Configuration design style guide

Looking at developer's tool and having written some myself, I noticed that developers often seem to struggle with the design of the configuration of their tool. In this post I would like to summarize some design considerations, as well as give examples of good and bad configuration design.

The need for configuration

Configuration, /kənˌfɪɡəˈreɪʃ(ə)n,-ɡjʊ-/: an arrangement of parts or elements in a particular form, figure, or combination.

Configuration is generally used to accomplish at least these three goals:

Generalized implementations (for maintainability)
Code often contains fixed numbers and default values for certain parameters. Making the implementation general with respect to these values makes for healthier and easier to maintain code. A constant like MAX_ITER = 5 is an example of such a configuration.
Personal Customization
The workings of a tool are often customizable for a given user. This allows individual users to make the most out of the tool and the programmer to leave decisions about those configurations to the user. Changing the color of output is an example of such a configuration.
Different outcome
Sometimes tools need to work differently in different scenarios and it's not always possible for them to figure out how on their own. That's when outcomes should be configurable by the user. A --force flag is an example of a different outcome achieved by manual configuration.

Design decisions

Configurations design can take at least three forms: constants in code, command-line flags and configuration files. These forms don't generally each correspond with one of the above goals, but the goal of a configuration can definitely give an indication as to which for to use.

Configurability is generally desirable. Be sure to err on the side of Configurability. When in doubt, make it configurable, either with a configuration file or a flag.

Constants

Replace all 'magic' numbers with constants that describe their use. This will help you to better understand the semantics of those magic numbers. For example; 1 doesn't mean the same thing everywhere. Sometimes it's the LARGEST_BINARY_DIGIT but other times it is the UNARY_BASE or the MULTIPLICATIVE_IDENTITY.
Wherever possible, use constants defined by library.
Time libraries often export constants that involve time. Use those instead of defining SECONDS_IN_AN_HOUR yourself.
Don't define a constant if it's not really a constant.
Use a flag instead if it's not really a constant. Example: DECIMAL_BASE = 10 is a good constant but NB_RETRIES = 3 is not. Use a --nb-retries flag for the latter.
Don't make real constants configurable.
Example: Don't make a --decimal-base=INT option. This will only confuse users and is of no value.
Don't use a constant if its name would only refer back to the formula.
Example: discriminant = b ^ 2 - 4 * a * c is acceptable as is, as long as you make a comment about it. There is no need to change it to D = b ^ EXPONENT_OF_B_IN_DISCRIMINANT_FORMULA - FACTOR_OF_SECOND_TERM_IN_DISCRIMINANT_FORMULA * a * c.

Command-line flags

Use the right format for command-line configuration.
Use words or their substrings for commands.
Use a single dash - for short (one character options).
Use a double dash -- for long options. Use kebab case names that look-like-this for long options.
Don't put commands in flags.
Commands change the fundamental use of your tool while flags should only change configuration.

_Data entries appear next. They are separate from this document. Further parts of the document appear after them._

(** The loop over the successors, given that the recursive calls with
    the remaining fuel behave. *)
Lemma visit_loop (root : string) (G : nx.DiGraph) (fuel : nat) (current_node : string) :
  (forall cur st,
     dfs_inv root G fuel st ->
     match dfs fuel G cur st with
     | Ok st' => dfs_post root st st'
     | Raise e => e = NetworkXError
                  /\ (closed_graph G = false \/ nx.has_node G cur = false)
     end) ->
  forall (items : list (string * dict)) (st : dfs_state),
    dfs_inv root G (S fuel) st ->
    (forall kv, In kv items -> fst kv ∈ all_targets G) ->
    (closed_graph G = true -> forall kv, In kv items -> nx.has_node G (fst kv) = true) ->
    match for_each (visit (dfs fuel G) current_node) items st with
    | Ok st' => dfs_post root st st'
    | Raise e => e = NetworkXError /\ closed_graph G = false
    end.
Proof.
  intros IH. induction items as [|[s data] items IHitems]; intros st Hinv Htargets Hnodes.
  - simpl. apply dfs_post_refl.
  - cbn [for_each]. unfold visit at 1. cbn [fst snd].
    assert (Hrest_t : forall kv, In kv items -> fst kv ∈ all_targets G).
    { intros kv Hkv. apply Htargets. right. exact Hkv. }
    assert (Hrest_n : closed_graph G = true ->
                      forall kv, In kv items -> nx.has_node G (fst kv) = true).
    { intros Hc kv Hkv. apply Hnodes; [exact Hc | right; exact Hkv]. }
    destruct (bool_decide (s ∈ visited st)) eqn:Hs.
    + cbn [rbind]. apply IHitems; assumption.
    + apply bool_decide_eq_false in Hs.
      destruct Hinv as (Hnodup & Hvis & Hsize).
      set (st1 := {| visited := visited st ∪ {[s]};
                     current_path := current_path st ++ [(current_node, s, data)];
                     all_paths := all_paths st |}).
      assert (Hnodes1 : path_nodes root (current_path st1)
                        = path_nodes root (current_path st) ++ [s]).
      { unfold path_nodes. simpl. rewrite map_app. reflexivity. }
      assert (Hin_t : s ∈ all_targets G).
      { apply (Htargets (s, data)). left. reflexivity. }
      assert (Hinv1 : dfs_inv root G fuel st1).
      { split; [|split].
        - rewrite Hnodes1. apply NoDup_app. split; [exact Hnodup|]. split.
          + intros x Hx Hx'. apply list_elem_of_singleton in Hx'. subst x.
            apply Hs. rewrite Hvis. apply elem_of_list_to_set. exact Hx.
          + apply NoDup_singleton.
        - rewrite Hnodes1, list_to_set_snoc_L, <- Hvis. reflexivity.
        - assert (Hsub : all_targets G ∖ visited st1 ⊂ all_targets G ∖ visited st).
          { simpl. clear - Hs Hin_t. set_solver. }
          apply subset_size in Hsub. lia. }
      specialize (IH s st1 Hinv1).
      destruct (dfs fuel G s st1) as [st2|e].
      * cbn [rbind]. destruct IH as (Hv2 & Hp2 & new & Ha2 & Hnew).
        set (st3 := {| visited := visited st2 ∖ {[s]};
                       current_path := removelast (current_path st2);
                       all_paths := all_paths st2 |}).
        assert (Hpost : dfs_post root st st3).
        { split; [|split].
          - simpl. rewrite Hv2. simpl. clear - Hs. set_solver.
          - simpl. rewrite Hp2. simpl. apply removelast_last.
          - exists new. split; [exact Ha2 | exact Hnew]. }
        assert (Hinv3 : dfs_inv root G (S fuel) st3).
        { destruct Hpost as (Hv3 & Hp3 & _). unfold dfs_inv.
          rewrite Hv3, Hp3. split; [exact Hnodup|]. split; [exact Hvis | exact Hsize]. }
        specialize (IHitems st3 Hinv3 Hrest_t Hrest_n).
        destruct (for_each (visit (dfs fuel G) current_node) items st3) as [st'|e'].
        -- eapply dfs_post_trans; eassumption.
        -- exact IHitems.
      * cbn [rbind]. destruct IH as [-> [Hc | Hn]]; split; try reflexivity; try exact Hc.
        destruct (closed_graph G) eqn:Hc; [|reflexivity].
        pose proof (Hnodes eq_refl (s, data) (or_introl eq_refl)) as Hn'.
        simpl in Hn'. congruence.
Qed.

The line here is blurry, and will require the programmer's judgment, but the way gpg does it is definitely a bad example.
This has exactly two exceptions. --help should only display usage information and --version should only output the version number.
Don't use short flags if they're not obvious.
Example: -f for --force and -i for --interactive are okay, but -l is not a good abbreviation of --files-with-matches (grep).

Configuration files

Make configuration -files human-readable.
Configuration files are for external consumption. Making configuration files manually editable is essential to a good user experience.
A configuration file that is only editable via the program is not a configuration file but a data file, even if it is used to configure the program. This does not mean that configuration files must not be modifiable internally, for example with a GUI.
Make sure configuration files are modularizable.
This means they must support recursive includes of both relative and absolute files.
DRY is a powerful concept that is entirely negated if configuration files are not modularizable. Copying parts of configuration files makes for a very bad user experience.
Be considerate when deciding where to put your configuration file.
The program has to make assumptions about where to go looking for the configuration file. By default you don't want to make the user specify the location of the configuration file, so make sure to have a sensible default.
The XDG base directory specification solves this problem elegantly.
Make the location of your configuration file configurable with a flag.
This is essential for users that have more than one configuration file for different occasions. Having to move configuration files around to use different one makes for a very bad user experience.
Have the program look for the configuration file in more than one place.
Having a sensible default for the location of the configuration file is one thing. If the program has got something to do with files in specific locations, having it for a configuration file recursively upwards in the directory tree can make for a nice user experience. See Stylish Haskell for an example of such a case.
When possible, stick to values that could appear in a JSON object.
Don't use custom objects that you will have to parse with a custom parser. Stick to numbers, booleans, strings, etc.
If you must define a custom format, make it a full-fledged language. See the Super User Spark for an example of such a case.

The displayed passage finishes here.